Exercise goal: Output range, inclusive: from the line containing "Lemma reverse_hash_rev h" to the line containing "generalize dependent (le_get h).". Restate those lines from the data below word for word and only those.

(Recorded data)
Content starts
(** The result of [sort.Sort] is made by swaps alone and is sorted. *)
Class Sorter : Type := {
  sort_Sort : forall {A}, (A -> A -> bool) -> list A -> list A;
  sort_Sort_perm : forall {A} (Less : A -> A -> bool) s, sort_Sort Less s ≡ₚ s;
  sort_Sort_sorted : forall {A} (P : A -> Prop) (Less : A -> A -> bool) s,
    strict_weak P Less -> Forall P s -> sort_IsSorted Less (sort_Sort Less s) = true;
}.

(** Insertion into a reversed sorted prefix, and the sort of short slices. *)
Fixpoint insert_back {A} (Less : A -> A -> bool) (x : A) (r : list A) : list A :=
  match r with
  | y :: r' => if Less x y then y :: insert_back Less x r' else x :: r
  | [] => [x]
  end.
Definition insertionSort {A} (Less : A -> A -> bool) (s : list A) : list A :=
  rev (fold_left (fun r x => insert_back Less x r) s []).

(** ** The package *)

(** The loop that reverses a hash: [hash[b]] and [hash[31-b]] exchanged for the
    first half of the indices. *)
Definition swap_at (h : list byte) (b : nat) : list byte :=
  let i := nth b h Byte.x00 in
  let j := nth (31 - b) h Byte.x00 in
  <[(31 - b)%nat := i]> (<[b := j]> h).
Definition reverse_hash (h : list byte) : list byte :=
  fold_left swap_at (seq 0 16) h.

Definition sortableInputSlice_Less (si sj : TxIn) : bool :=
  let ihash := OutPoint_Hash (TxIn_PreviousOutPoint si) in
  let jhash := OutPoint_Hash (TxIn_PreviousOutPoint sj) in
  if decide (ihash = jhash)
  then OutPoint_Index (TxIn_PreviousOutPoint si) <? OutPoint_Index (TxIn_PreviousOutPoint sj)
  else match bytes_Compare (reverse_hash ihash) (reverse_hash jhash) with Lt => true | _ => false end.

Definition sortableOutputSlice_Less (si sj : TxOut) : bool :=
  if TxOut_Value si =? TxOut_Value sj
  then match bytes_Compare (TxOut_PkScript si) (TxOut_PkScript sj) with Lt => true | _ => false end
  else TxOut_Value si <? TxOut_Value sj.

Section txsort.
Context `{Sorter}.

Definition InPlaceSort (tx : MsgTx) : MsgTx :=
  mkMsgTx (MsgTx_Version tx)
    (sort_Sort sortableInputSlice_Less (MsgTx_TxIn tx))
    (sort_Sort sortableOutputSlice_Less (MsgTx_TxOut tx))
    (MsgTx_LockTime tx).

Definition Sort (tx : MsgTx) : MsgTx :=
  let txCopy := MsgTx_Copy tx in
  mkMsgTx (MsgTx_Version txCopy)
    (sort_Sort sortableInputSlice_Less (MsgTx_TxIn txCopy))
    (sort_Sort sortableOutputSlice_Less (MsgTx_TxOut txCopy))
    (MsgTx_LockTime txCopy).
End txsort.

Definition IsSorted (tx : MsgTx) : bool :=
  if negb (sort_IsSorted sortableInputSlice_Less (MsgTx_TxIn tx)) then false
  else if negb (sort_IsSorted sortableOutputSlice_Less (MsgTx_TxOut tx)) then false
  else true.

(** * Specification *)

(** A hash of 32 bytes as the number its display shows. *)
Definition hash_number (h : list byte) : Z := le_get h.

(** The key of an input: the hash, then the index. *)
Definition input_key (ti : TxIn) : Z :=
  hash_number (OutPoint_Hash (TxIn_PreviousOutPoint ti)) * 2 ^ 32 +
  OutPoint_Index (TxIn_PreviousOutPoint ti).
Definition outpoint_ok (op : OutPoint) : Prop :=
  length (OutPoint_Hash op) = 32%nat /\ 0 <= OutPoint_Index op < 2 ^ 32.
Definition inputs_ok (tx : MsgTx) : Prop :=
  Forall (fun ti => outpoint_ok (TxIn_PreviousOutPoint ti)) (MsgTx_TxIn tx).
(** No output is spent twice. *)
Definition distinct_outpoints (tx : MsgTx) : Prop :=
  NoDup (map TxIn_PreviousOutPoint (MsgTx_TxIn tx)).

(** * Proofs *)

Lemma sort_IsSorted_spec {A} (Less : A -> A -> bool) s :
  sort_IsSorted Less s = true <-> Sorted (fun x y => Less y x = false) s.
Proof.
  induction s as [|x s IH]; [split; [constructor|done]|].
  destruct s as [|y s]; [split; [by repeat constructor|done]|]. cbn [sort_IsSorted].
  rewrite andb_true_iff, negb_true_iff, IH. split.
  - intros [H1 H2]. constructor; [done|by constructor].
  - intros Hs. apply Sorted_inv in Hs as [Hs Hx]. by apply HdRel_inv in Hx.
Qed.

Lemma insert_back_perm {A} (Less : A -> A -> bool) x r : insert_back Less x r ≡ₚ x :: r.
Proof.
  induction r as [|y r IH]; [done|]. cbn. destruct (Less x y); [|done]. rewrite IH. apply Permutation_swap.
Qed.

Lemma insert_back_sorted {A} (P : A -> Prop) (Less : A -> A -> bool) x r :
  strict_weak P Less -> P x -> Forall P r ->
  Sorted (fun x y => Less x y = false) r -> Sorted (fun x y => Less x y = false) (insert_back Less x r).
Proof.
  intros Hsw Hx. induction r as [|y r IH]; intros Hp Hs; [repeat constructor|]. cbn.
  apply list.Forall_cons in Hp as [Hpy Hp].
  destruct (Less x y) eqn:E; [|constructor; [done|by constructor]].
  apply Sorted_inv in Hs as [Hs Hy]. constructor; [by apply IH|].
  destruct r as [|z r]; cbn; [constructor; by eapply sw_asym|].
  apply HdRel_inv in Hy. destruct (Less x z); constructor; [done|by eapply sw_asym].
Qed.

Lemma Sorted_rev {A} (R : A -> A -> Prop) l : Sorted R l -> Sorted (fun x y => R y x) (rev l).
Proof.
  induction l as [|x l IH]; intros Hs; [constructor|]. apply Sorted_inv in Hs as [Hs Hx]. cbn.
  apply Sorted_snoc; [by apply IH|]. destruct l as [|z l]; [constructor|].
  apply HdRel_inv in Hx. cbn. by constructor.
Qed.

Lemma insertionSort_inv {A} (P : A -> Prop) (Less : A -> A -> bool) s r :
  fold_left (fun r x => insert_back Less x r) s r ≡ₚ s ++ r /\
  (strict_weak P Less -> Forall P s -> Forall P r -> Sorted (fun x y => Less x y = false) r ->
   Sorted (fun x y => Less x y = false) (fold_left (fun r x => insert_back Less x r) s r)).
Proof.
  revert r. induction s as [|x s IH]; intros r; [done|]. cbn. destruct (IH (insert_back Less x r)) as [H1 H2].
  split.
  - rewrite H1, insert_back_perm. by rewrite Permutation_middle.
  - intros Hsw Hp Hr Hs. apply list.Forall_cons in Hp as [Hx Hp]. apply H2; [done|done| |by eapply insert_back_sorted].
    by rewrite insert_back_perm; constructor.
Qed.

#[export] Program Instance insertion : Sorter := {| sort_Sort A Less s := insertionSort Less s |}.
Next Obligation.
  intros A Less s. unfold insertionSort. rewrite <- Permutation_rev.
  rewrite (proj1 (insertionSort_inv (fun _ => True) Less s [])). by rewrite app_nil_r.
Qed.
Next Obligation.
  intros A P Less s Hsw Hp. apply sort_IsSorted_spec. unfold insertionSort.
  apply (Sorted_rev (fun x y => Less x y = false)), (insertionSort_inv P Less s []); [done|done|apply Forall_nil_2|constructor].
Qed.

(** ** The two orders *)

Lemma reverse_hash_rev h : length h = 32%nat -> reverse_hash h = rev h.
Proof.
  intros Hl. do 32 (destruct h as [|? h]; [discriminate Hl|]). destruct h; [vm_compute; reflexivity|discriminate Hl].
Qed.

(** The comparison of inputs is the order of their keys. *)
Lemma Less_input_key a b :
  outpoint_ok (TxIn_PreviousOutPoint a) -> outpoint_ok (TxIn_PreviousOutPoint b) ->
  sortableInputSlice_Less a b = (input_key a <? input_key b).
Proof.
  destruct a as [[h i] sa wa qa], b as [[h' i'] sb wb qb]. intros [Hl Hi] [Hl' Hi'].
  unfold sortableInputSlice_Less, input_key, hash_number.
  cbn [TxIn_PreviousOutPoint OutPoint_Hash OutPoint_Index] in *. case_decide as E.
  - subst h'. generalize (le_get h). intros n. apply Bool.eq_true_iff_eq. rewrite !Z.ltb_lt. lia.
  - rewrite !reverse_hash_rev by done. rewrite bytes_Compare_be by (rewrite !length_rev; congruence).
    unfold be_get. rewrite !rev_involutive.
    assert (Hne : le_get h <> le_get h').
    { intros Heq. apply E. rewrite <- (le_put_get h), <- (le_put_get h'). congruence. }
    generalize dependent (le_get h). intros n. generalize dependent (le_get h'). intros m Hne.
    apply Bool.eq_true_iff_eq. rewrite Z.ltb_lt. destruct (Z.compare_spec n m); split; intros; try discriminate; try lia; reflexivity.
Qed.

Lemma strict_weak_key {A} (P : A -> Prop) (Less : A -> A -> bool) (key : A -> Z) :
  (forall a b, P a -> P b -> Less a b = (key a <? key b)) -> strict_weak P Less.
Proof.
  intros Hk. split.
  - intros x y Hx Hy. rewrite !Hk by done. rewrite Z.ltb_lt, Z.ltb_ge. lia.
  - intros x y z Hx Hy Hz. rewrite !Hk by done. rewrite !Z.ltb_ge. lia.
Qed.

Lemma Less_output_false x y : sortableOutputSlice_Less y x = false <->
  TxOut_Value x < TxOut_Value y \/
  TxOut_Value x = TxOut_Value y /\ ~ key_lt (TxOut_PkScript y) (TxOut_PkScript x).
Proof.
  unfold sortableOutputSlice_Less, key_lt.
  destruct (Z.eqb_spec (TxOut_Value y) (TxOut_Value x)) as [E|E].
  - destruct (bytes_Compare _ _); split; intros H0; try done; try (right; split; [lia|done]);
      destruct H0 as [?|[_ H0]]; first [lia|by destruct H0|done].
  - rewrite Z.ltb_ge. lia.
Qed.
Content ends
Solution to the exercise:
Lemma reverse_hash_rev h : length h = 32%nat -> reverse_hash h = rev h.
Proof.
  intros Hl. do 32 (destruct h as [|? h]; [discriminate Hl|]). destruct h; [vm_compute; reflexivity|discriminate Hl].
Qed.

(** The comparison of inputs is the order of their keys. *)
Lemma Less_input_key a b :
  outpoint_ok (TxIn_PreviousOutPoint a) -> outpoint_ok (TxIn_PreviousOutPoint b) ->
  sortableInputSlice_Less a b = (input_key a <? input_key b).
Proof.
  destruct a as [[h i] sa wa qa], b as [[h' i'] sb wb qb]. intros [Hl Hi] [Hl' Hi'].
  unfold sortableInputSlice_Less, input_key, hash_number.
  cbn [TxIn_PreviousOutPoint OutPoint_Hash OutPoint_Index] in *. case_decide as E.
  - subst h'. generalize (le_get h). intros n. apply Bool.eq_true_iff_eq. rewrite !Z.ltb_lt. lia.
  - rewrite !reverse_hash_rev by done. rewrite bytes_Compare_be by (rewrite !length_rev; congruence).
    unfold be_get. rewrite !rev_involutive.
    assert (Hne : le_get h <> le_get h').
    { intros Heq. apply E. rewrite <- (le_put_get h), <- (le_put_get h'). congruence. }
    generalize dependent (le_get h). intros n. generalize dependent (le_get h'). intros m Hne.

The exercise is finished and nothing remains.